* [Task details]
The required answer is every line of the data containing the word "Hper".

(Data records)
Lemma udp_step_R s s' : udp_step now s s' -> R s s'.
Proof.
  destruct 1 as [s cm datagram b s' e E|s req rest s' ran Hq E|s env ks|s m ch dl s' m' r E|s ch c cancelled s' e E|s f s' r E].
  - by apply R_receive in E.
  - apply R_process_message in E. apply (R_trans _ (with_received s rest)); [by apply R_same|done].
  - unfold CheckExpirations_udp. set (s0 := with_layer s _). apply (R_trans _ s0); [by apply R_same|].
    apply (R_trans _ (messageCache_CheckExpirations s0 now)); [apply R_sweep|by apply R_same].
  - apply R_same. by eapply kept_write_send.
  - apply R_same. by eapply kept_write_wait.
  - apply R_same. by eapply kept_ping.
Qed.
End Frame.
Lemma kept_cache s s' : kept s' = kept s -> cacheof s' = cacheof s.
Proof. by intros [= E _]. Qed.

Lemma cache_handleResponse : keeps_cache (handleResponse_udp observation_Handle).
Proof.
  intros s w r. unfold handleResponse_udp, call_request_handler. destruct (_ && _).
  - destruct (Tokenless.Load _ _) as [tl [ch|]]; [|apply Hobs]. by destruct (r_channels _ !! ch).
  - destruct (r_tokens _ !! _) as [ch|]; [by destruct (r_channels _ !! ch)|]. by rewrite Hobs.
Qed.

Lemma cache_handle : keeps_cache handle_message.
Proof.
  intros s w m. apply (R_handle cfg hooks observation_Handle blockWise_Handle discoveryETag (fun s s' => cacheof s' = cacheof s)).
  - apply kept_cache.
  - intros s1 s2 s3 H1 H2. by rewrite H2.
  - apply cache_handleResponse.
  - intros bw Hb szx. apply (Hbw bw Hb). apply cache_handleResponse.
Qed.

(** ** Entries stay until they expire *)

(** Every entry that is valid at [now] is kept. *)
Definition keeps_entries (now : Z) s s' : Prop :=
  forall k d v, cacheof s !! k = Some (d, v) -> now <= v -> cacheof s' !! k = Some (d, v).

Lemma keeps_same now s s' : cacheof s' = cacheof s -> keeps_entries now s s'.
Proof. intros E k d v. by rewrite E. Qed.

Lemma keeps_trans now s1 s2 s3 : keeps_entries now s1 s2 -> keeps_entries now s2 s3 -> keeps_entries now s1 s3.
Proof. intros H1 H2 k d v Hk Hv. apply H2; [|done]. by apply H1. Qed.

Lemma expired_false v now : now <= v -> negb (v =? 0) && (v <? now) = false.
Proof. intros Hv. destruct (Z.ltb_spec v now); [lia|]. by rewrite andb_false_r. Qed.

Lemma keeps_store s key m now : keeps_entries now s (messageCache_Store growcap s key m now).1.1.
Proof.
  unfold messageCache_Store. destruct (MarshalWithEncoder growcap UdpCoder m) as [m' [[data|] [e|]]];
    [by apply keeps_same| |by apply keeps_same|by apply keeps_same].
  intros k d v Hk Hv. cbn. unfold cacheof in *. destruct (decide (k = key)) as [->|Hne]; [|by rewrite lookup_insert_ne].
  by rewrite lookup_insert_eq, Hk, expired_false.
Qed.
(* ===== verification/ResponseWriter.v ===== *)
(** * The response writer (src/net/responsewriter/responseWriter.go)

    The object through which handlers and the block-wise engines build a response, and
    the callbacks that run after the response was written.  Callbacks are numbered, and
    [ran] is the order in which they were run. *)
From stdpp Require Import prelude list.
From Stdlib Require Import ZArith Lia.
From S2P Require Import Prelude Cast Codes OptionCodec Options Message EngineMessage.
#[local] Open Scope Z_scope.

(** ** The writer *)

Record RW : Type := mkRW {
  noResponseValue : option Z;
  response : EMsg
}.

Definition RW_New (response : EMsg) (requestOptions : Options) : RW :=
  let noResponse :=
    if 0 <? zlen requestOptions then
      match GetUint32 requestOptions NoResponse with
      | (v, None) => Some v
      | (_, Some _) => None
      end
    else None in
  mkRW noResponse response.

(** [d = None] is a nil body. *)
Definition SetResponse (w : RW) (code contentFormat : Z) (d : option (list byte)) (opts : Options) : RW * option error :=
  match (noResponseValue w ≫= IsNoResponseCode code) with
  | Some err => (w, Some err)
  | None =>
      let m := e_ResetOptionsTo (e_SetCode (response w) code) opts in
      let m := match d with
               | Some d => e_SetBody (e_SetOptionUint32 m ContentFormat contentFormat) (Some d)
               | None => m
               end in
      (mkRW (noResponseValue w) m, None)
  end.

Definition RW_SetMessage (w : RW) (m : EMsg) : RW := mkRW (noResponseValue w) m.

Definition RW_Message (w : RW) : EMsg := response w.

Definition RW_Swap (w : RW) (m : EMsg) : RW * EMsg := (mkRW (noResponseValue w) m, response w).

(** ** Callbacks after the write *)

Record postWriteCallbacks : Type := mkPost {
  callbacks : list nat;
  complete : bool;
  (** callbacks that the function of [WithPostWriteCallbacks] took and has yet to run *)
  taken : list nat;
  ran : list nat
}.

Definition WithPostWriteCallbacks : postWriteCallbacks := mkPost [] false [] [].

(** The locked part of the returned function. *)
Definition post_take (p : postWriteCallbacks) : postWriteCallbacks :=
  mkPost [] true (taken p ++ callbacks p) (ran p).

(** One round of its loop. *)
Definition post_run_one (p : postWriteCallbacks) : postWriteCallbacks :=
  match taken p with
  | [] => p
  | cb :: rest => mkPost (callbacks p) (complete p) rest (ran p ++ [cb])
  end.

(** [None] is a context that was not made by [WithPostWriteCallbacks]. *)
Definition AfterWrite (p : option postWriteCallbacks) (cb : nat) : option postWriteCallbacks * bool :=
  match p with
  | None => (None, false)
  | Some p =>
      if complete p then (Some (mkPost (callbacks p) (complete p) (taken p) (ran p ++ [cb])), true)
      else (Some (mkPost (callbacks p ++ [cb]) (complete p) (taken p) (ran p)), true)
  end.

(** Any interleaving of registrations with the function that runs the callbacks; the
    list is what was registered so far. *)
Inductive post_step : postWriteCallbacks * list nat -> postWriteCallbacks * list nat -> Prop :=
| post_register p p' reg cb :
    AfterWrite (Some p) cb = (Some p', true) -> post_step (p, reg) (p', reg ++ [cb])
| post_complete p reg : post_step (p, reg) (post_take p, reg)
| post_callback p reg : post_step (p, reg) (post_run_one p, reg).

Definition post_reachable : postWriteCallbacks * list nat -> Prop :=
  rtc post_step (WithPostWriteCallbacks, []).

(** ** Theorems *)

Definition post_inv (s : postWriteCallbacks * list nat) : Prop :=
  let '(p, reg) := s in
  reg ≡ₚ ran p ++ taken p ++ callbacks p /\
  if complete p then callbacks p = [] else ran p = [] /\ taken p = [] /\ callbacks p = reg.

Lemma post_step_inv s s' : post_step s s' -> post_inv s -> post_inv s'.
Proof.
  destruct 1 as [p p' reg cb E|p reg|p reg]; intros (Hp & Hc); cbn in *.
  - destruct (complete p) eqn:Ec; injection E as <-; cbn; (split; [|naive_solver]); rewrite Hp.
    + rewrite <-!app_assoc. f_equiv. by rewrite (Permutation_app_comm [cb]), <-!app_assoc.
    + by rewrite <-!app_assoc.
  - rewrite app_nil_r, Hp. by rewrite <-?app_assoc.
  - unfold post_run_one. destruct (taken p) as [|cb rest] eqn:Et; [by rewrite Et|]. cbn.
    destruct (complete p); [|by destruct Hc as (_ & ? & _)]. split; [|done].
    rewrite Hp, <-!app_assoc. done.
Qed.

Lemma post_reachable_inv s : post_reachable s -> post_inv s.
Proof.
  intros Hr. unfold post_reachable in Hr. assert (Hi : post_inv (WithPostWriteCallbacks, [])) by done.
  induction Hr; eauto using post_step_inv.
Qed.

(** Callbacks registered with [AfterWrite] run after the response was written and
    exactly once, under any interleaving of registrations with the function that runs
    them: nothing has run before that function was entered, callbacks registered before
    then are queued in order, and when it has returned the callbacks that ran are a
    permutation of the registered ones. *)
Theorem AfterWrite_once p reg :
  post_reachable (p, reg) ->
  (complete p = false -> ran p = [] /\ callbacks p = reg) /\
  (complete p = true -> taken p = [] -> ran p ≡ₚ reg).
Proof.
  intros (Hp & Hc)%post_reachable_inv. split; intros E; rewrite E in Hc.
  - naive_solver.
  - intros Et. by rewrite Hp, Et, Hc, !app_nil_r.
Qed.

Lemma AfterWrite_once_witness :
  post_reachable (mkPost [] true [] [7; 9; 8]%nat, [7; 8; 9]%nat) /\ [7; 9; 8]%nat ≡ₚ [7; 8; 9]%nat.
Proof.
  assert (Hr : post_reachable (mkPost [] true [] [7; 9; 8]%nat, [7; 8; 9]%nat)).
  { eapply rtc_l; [eapply (post_register _ _ [] 7); reflexivity|].
    eapply rtc_l; [eapply (post_register _ _ [7%nat] 8); reflexivity|].
    eapply rtc_l; [exact (post_complete _ _)|]. eapply rtc_l; [exact (post_callback _ _)|].
    eapply rtc_l; [eapply (post_register _ _ [7%nat; 8%nat] 9); reflexivity|].
    eapply rtc_l; [exact (post_callback _ _)|]. apply rtc_refl. }
  split; [exact Hr|].
  exact (proj2 (AfterWrite_once (mkPost [] true [] [7; 9; 8]%nat) [7; 8; 9]%nat Hr) eq_refl eq_refl).
Defined.
Definition createSendingMessage (sendingMessage : EMsg) (maxSZX maxMessageSize block : Z)
    : option (result (EMsg * bool)) :=
  let body := isBodyMethod (e_code sendingMessage) in
  let blockType := if body then Block1 else Block2 in
  let sizeType := if body then Size1 else Size2 in
  match DecodeBlockOption block with
  | (_, _, _, Some e) => Some (Err e)
  | (szx, num, _, None) =>
      let sendMessage := AcquireMessage (e_deadline sendingMessage) in
      let sendMessage := e_SetCode sendMessage (e_code sendingMessage) in
      let sendMessage := e_ResetOptionsTo sendMessage (e_options sendingMessage) in
      let sendMessage := e_SetToken sendMessage (e_token sendingMessage) in
      let sendMessage := e_SetType sendMessage (e_type sendingMessage) in
      let payloadSize := e_BodySize sendingMessage in
      let szx := getSzx szx maxSZX in
      let newBufLen := bufferSize szx maxMessageSize in
      let off := num * SZX_Size szx in
      let off := if body then off + newBufLen else off in
      match e_body sendingMessage with
      | None => None  (* Seek on a nil interface *)
      | Some content =>
          let '(buf, err) := body_ReadFull content off newBufLen in
          let eof := bool_decide (err = Some ErrUnexpectedEOF) || bool_decide (err = Some ErrEOF) in
          let err := if eof && (off + zlen buf =? payloadSize) then None else err in
          match err with
          | Some e => Some (Err e)
          | None =>
              match SafeCastUint32 payloadSize with
              | Err e => Some (Err e)
              | Ok size =>
                  let sendMessage := e_SetOptionUint32 sendMessage sizeType size in
                  let sendMessage := e_SetBody sendMessage (Some buf) in
                  let more := negb (off + zlen buf =? payloadSize) in
                  let num := Z.quot off (SZX_Size szx) in
                  match EncodeBlockOption szx num more with
                  | (_, Some e) => Some (Err e)
                  | (block, None) => Some (Ok (e_SetOptionUint32 sendMessage blockType block, more))
                  end
              end
          end
      end
  end.
(** A new transfer is stored when the cache has room. *)
Lemma receiving_LoadOrStoreWithLimit_new env b key g v :
  engine_wf b -> receiving_Load env b key = nil_ptr ->
  receivingMessagesCacheMaxEntries b <= 0 \/
    Length (entries (receiving b)) < receivingMessagesCacheMaxEntries b ->
  exists b' cs, receiving_LoadOrStoreWithLimit env b key g v = (b', (fresh_ptr b, false, None)) /\
    shrinks (with_fresh (with_receiving b
       (mkCache (<[key := fresh_ptr b]> (entries (receiving b))) cs)
       (fn_set (receiving_heap b) (fresh_ptr b) (mkElement v g (Some key)))) (N.succ (fresh_ptr b))) b'.
Proof.
  intros [Hf Hr _] Hload Hroom. unfold receiving_LoadOrStoreWithLimit. set (h := fn_set _ _ _).
  unfold receiving_Load in Hload. rewrite Cache_Load_cases in Hload.
  rewrite LoadOrStoreWithLimit_eq by (intros k p E; by apply (Hr k p)). unfold purge.
  assert (Hfull : ((0 <? receivingMessagesCacheMaxEntries b) &&
           (receivingMessagesCacheMaxEntries b <=? Length (entries (receiving b)))) = false).
  { destruct (Z.ltb_spec 0 (receivingMessagesCacheMaxEntries b)),
      (Z.leb_spec (receivingMessagesCacheMaxEntries b) (Length (entries (receiving b)))); cbn; lia || done. }
  rewrite Hfull. cbv zeta. destruct (entries (receiving b) !! key) as [p|] eqn:E.
  - assert (expired h p (now env) = expired (receiving_heap b) p (now env)) as ->.
    { destruct (Hr _ _ E). unfold expired, h. by rewrite fn_set_ne by lia. }
    destruct (Hr _ _ E) as [Hp _]. destruct (expired _ p _); [|done].
    do 2 eexists. split; [done|]. apply run_onExpire_shrinks.
  - rewrite Hfull. do 2 eexists. split; [done|]. apply run_onExpire_shrinks.
Qed.

(** Without an entry under the key no callback runs either. *)
Lemma receiving_LoadOrStoreWithLimit_absent env b key g v :
  engine_wf b -> entries (receiving b) !! key = None ->
  receivingMessagesCacheMaxEntries b <= 0 \/
    Length (entries (receiving b)) < receivingMessagesCacheMaxEntries b ->
  receiving_LoadOrStoreWithLimit env b key g v =
    (with_fresh (with_receiving b
       (mkCache (<[key := fresh_ptr b]> (entries (receiving b))) (calls (receiving b)))
       (fn_set (receiving_heap b) (fresh_ptr b) (mkElement v g (Some key)))) (N.succ (fresh_ptr b)),
     (fresh_ptr b, false, None)).
Proof.
  intros [Hf Hr _] E Hroom. unfold receiving_LoadOrStoreWithLimit. set (h := fn_set _ _ _).
  rewrite LoadOrStoreWithLimit_eq by (intros k p Ek; by apply (Hr k p)). unfold purge.
  assert (Hfull : ((0 <? receivingMessagesCacheMaxEntries b) &&
           (receivingMessagesCacheMaxEntries b <=? Length (entries (receiving b)))) = false).
  { destruct (Z.ltb_spec 0 (receivingMessagesCacheMaxEntries b)),
      (Z.leb_spec (receivingMessagesCacheMaxEntries b) (Length (entries (receiving b)))); cbn; lia || done. }
  rewrite Hfull. cbv zeta. rewrite E, Hfull. unfold run_onExpire. cbn [with_fresh with_receiving receiving calls].
  by rewrite drop_all.
Qed.

Ltac unchanged := do 3 eexists; (split; [reflexivity|]); split_and!; solve [eassumption | done | reflexivity | lia].

(** Sending the response of a handler never panics, and leaves what was delivered and
    the transfers being received as they are. *)
Lemma startSendingMessage_total env b w maxSZX mms blk key m :
  0 <= maxSZX <= 7 ->
  exists b' w' err, startSendingMessage env b w maxSZX mms blk key m = Some (b', w', err) /\
    receiving b' = receiving b /\ receiving_heap b' = receiving_heap b /\ same_config b b' /\
    (fresh_ptr b <= fresh_ptr b')%N.
Proof.
  intros Hs. unfold startSendingMessage.
  assert (0 < SZX_Size maxSZX) by (rewrite SZX_Size_pow by done; apply Z.pow_pos_nonneg; lia).
  destruct (Z.ltb_spec (e_BodySize (RW_Message w)) (SZX_Size maxSZX)); [unchanged|].
  destruct (createSendingMessage _ _ _ _) as [[[sm mo]|e]|] eqn:E; [|unchanged|].
  - cbn [RW_Swap]. destruct (_ && _); [unchanged|]. cbv zeta.
    destruct (sending_LoadOrStore _ _ _ _ _) as [b' [q l]] eqn:Es.
    apply sending_LoadOrStore_receiving in Es as (Er & Eh & Ec & Ef).
    destruct l; unchanged.
  - exfalso. unfold createSendingMessage, e_BodySize in *. revert E.
    destruct (e_body (RW_Message w)) eqn:Eb; [|change (zlen (default [] (@None (list byte)))) with 0 in *; lia].
    repeat (case_match; try done).
Qed.

Lemma send_response_total env (st : St (F := F)) maxSZX mms blk key code a :
  0 <= maxSZX <= 7 ->
  exists st' err, send_response env st maxSZX mms blk key code a = Some (st', err) /\
    st_delivered st' = st_delivered st /\ receiving (st_engine st') = receiving (st_engine st) /\
    receiving_heap (st_engine st') = receiving_heap (st_engine st) /\
    same_config (st_engine st) (st_engine st') /\ (fresh_ptr (st_engine st) <= fresh_ptr (st_engine st'))%N.
Proof.
  intros Hs. unfold send_response. cbv zeta.
  destruct (startSendingMessage_total env (st_engine st) (st_w st) maxSZX mms blk key
    (getSendingMatch (st_r st) (RW_Message (st_w st)) code a) Hs) as (b' & w' & err & -> & Hr & Hh & Hc & Hf).
  destruct err; do 2 eexists; (split; [reflexivity|]); done.
Qed.
End Caches.

Lemma new_engine_wf {F} `{!MemFile F} t : engine_wf (BlockWise_New (F := F) t).
Proof. constructor; [done| |]; intros k p E; by destruct (lookup_empty_Some (M := gmap Z) k p E). Qed.
Lemma Handle_response :
  Handle next env b w p cmax mms remote =
    match and_then (processReceivedBlock next env (mkSt b w p1 [] []) (received_block num))
            (fun st => send_response env st szx mms (packed cmax 0 true) key (e_code R) remote) with
    | None => None
    | Some (st, None) => Some st
    | Some (st, Some e) => Some (reject st (e_token g) e)
    end.
Proof.
  pose proof (dl_szx _ _ _ _ HR) as Hz. pose proof (dl_code _ _ _ _ HR) as Hc.
  pose proof (response_not_body _ Hc) as Hnb. pose proof (response_not_request _ Hc) as Hnr.
  unfold Handle, SZXBERT. destruct (Z.ltb_spec 7 cmax); [lia|]. rewrite Hqb.
  assert (getMessageExchangeKey p remote = Ok key) as ->.
  { unfold getMessageExchangeKey, getExchangeKey. rewrite p_code, p_token, Hnr.
    destruct (Z.eqb_spec (zlen (e_token g)) 0) as [E|_]; [apply zlen_0_nil in E; by destruct (gt_token _ Hg)|].
    by destruct remote. }
  assert (resolveBlock1ExchangeKey env b p remote key = Ok key) as ->.
  { unfold resolveBlock1ExchangeKey. by rewrite p_code, Hnb. }
  assert (Hnot : forall c, c < 32 -> (e_code R =? c) = false) by (unfold Created in *; lia).
  assert (resolveBlock2ExchangeKey env b p remote key = Ok key) as ->.
  { unfold resolveBlock2ExchangeKey, mayResumeBlock2. rewrite p_code. by rewrite !Hnot. }
  unfold getSendingMessageCode. rewrite Hwaits by done. cbn [negb orb].
  assert (wantsToBeReceived p = true) as ->.
  { unfold wantsToBeReceived. rewrite p_code, Hnb, Hnr, !andb_false_r. by destruct (Z.eqb_spec (e_code R) Continue); [lia|]. }
  unfold handleReceivedMessage. rewrite EncodeBlockOption_packed by (unfold maxBlockNumber; lia).
  cbn [st_r]. rewrite p_code, Hnb, !(Hnot Empty), !(Hnot GET), !(Hnot DELETE) by done.
  assert (Hsig : forall c, CSM <= c -> (e_code R =? c) = false) by lia. rewrite !Hsig by done. cbn [orb].
  destruct (Z.leb_spec Created (e_code R)); [|lia]. cbn [set_r st_r st_engine st_w st_errors st_delivered].
  assert (fitSZX p1 Block2 cmax = szx) as ->.
  { unfold fitSZX. rewrite p1_block2, DecodeBlockOption_packed by (pose proof response_num_bound; lia).
    destruct (Z.ltb_spec szx cmax); lia. }
  unfold processReceivedMessage. cbn [set_r st_r st_engine st_w st_errors st_delivered].
  rewrite p1_block2, DecodeBlockOption_packed by (pose proof response_num_bound; lia).
  change (e_code p1) with (e_code p). change (e_token p1) with (e_token p). rewrite p_code, p_token.
  by rewrite (Hnot GET), (Hnot DELETE).
Qed.

Lemma p1_etag m : block_info m -> e_GetOptionBytes p1 ETag = e_GetOptionBytes m ETag.
Proof.
  intros [_ _ Hs Ho]. unfold e_GetOptionBytes. rewrite !GetBytes_vals by (apply p1_sorted || done).
  by rewrite p1_vals, Ho, !decide_False.
Qed.

Lemma p1_body : e_body p1 = Some (chunk body szx num).
Proof. exact (tr_body _ _ Hp). Qed.

(** What the client keeps of its request. *)
Lemma sent_request :
  getSentRequest env b key (e_token g) = Some (CloneMessage g) /\
  forall t, T t -> expiration b = period -> t <= getValidUntil env b (Some (CloneMessage g)).
Proof.
  unfold getSentRequest. rewrite Hwaits by done. split; [done|]. intros t Ht Hper. unfold getValidUntil. cbn.
  destruct (e_deadline g) as [d|] eqn:E; cbn; [by apply (Hdeadline t Ht)|]. rewrite Hper. by apply Hwindow.
Qed.

Lemma send_continue_block2 (b' : BW) size :
  size = (num + 1) * SZX_Size szx -> more_after body szx num = true ->
  send_continue (mkSt b' w p1 [] []) (received_block num) (Some (CloneMessage g)) size =
    Some (mkSt b' (RW_SetMessage w (request_for (e_deadline p) (num + 1))) p1 [] [], None).
Proof.
  intros -> Hmore. pose proof (dl_szx _ _ _ _ HR) as Hz. pose proof (SZX_Size_bounds szx Hz).
  unfold send_continue, sendReceivedBlockContinue.
  cbn [st_w st_r received_block rb_szx rb_maxSzx rb_token rb_blockType rb_num rb_more]. rewrite Hmore.
  unfold getSzx. destruct (Z.ltb_spec szx szx); [lia|].
  cbn [Z.eqb Pos.eqb Block2]. rewrite Z.quot_mul by lia.
  assert (num + 1 <= maxBlockNumber).
  { unfold more_after in Hmore. apply Z.ltb_lt in Hmore. pose proof (dl_count _ _ _ _ HR). nia. }
  rewrite EncodeBlockOption_packed by lia. unfold request_for.
  change (e_code (CloneMessage g)) with (e_code g). rewrite (gt_code _ Hg).
  assert (e_options (CloneMessage g) = e_options g) as ->; [|done].
  unfold CloneMessage. by rewrite e_ResetOptionsTo_sorted by apply (gt_sorted _ Hg).
Qed.
(* ===== verification/BlockwiseLimits.v ===== *)
(** * What a peer can make the block-wise engine do

    The memory that requests can make a server keep is bounded by the limits of the
    engine, whatever the peer sends, the handlers answer and the clock does.  A client,
    on the other hand, can be crashed by a response. *)
From stdpp Require Import prelude gmap fin_maps list strings.
From Stdlib Require Import ZArith Lia.
From S2P Require Import Prelude Cast Codes OptionCodec Options Message PoolMessage BlockCodec Crc64 SyncMap.
From S2P Require Import Cache EngineMessage ResponseWriter ExchangeKey Blockwise BlockwiseLemmas.
From S2P Require Import BlockwiseReceive.
#[local] Open Scope Z_scope.

Section Limits.
Context {F : Type} `{!MemFile F} `{!MemFileLaws F}.
Notation BW := (BlockWise (F := F)).
Implicit Types (b : BW) (env : Env).

(** The body of a transfer respects the limit of the engine, where there is one. *)
Definition bounded b (g : messageGuard F) : Prop :=
  0 < maxReceiveBodySize b -> zlen (memfile_Bytes (g_file g)) <= maxReceiveBodySize b.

* [Problem solution]
  unfold getSentRequest. rewrite Hwaits by done. split; [done|]. intros t Ht Hper. unfold getValidUntil. cbn.
  destruct (e_deadline g) as [d|] eqn:E; cbn; [by apply (Hdeadline t Ht)|]. rewrite Hper. by apply Hwindow.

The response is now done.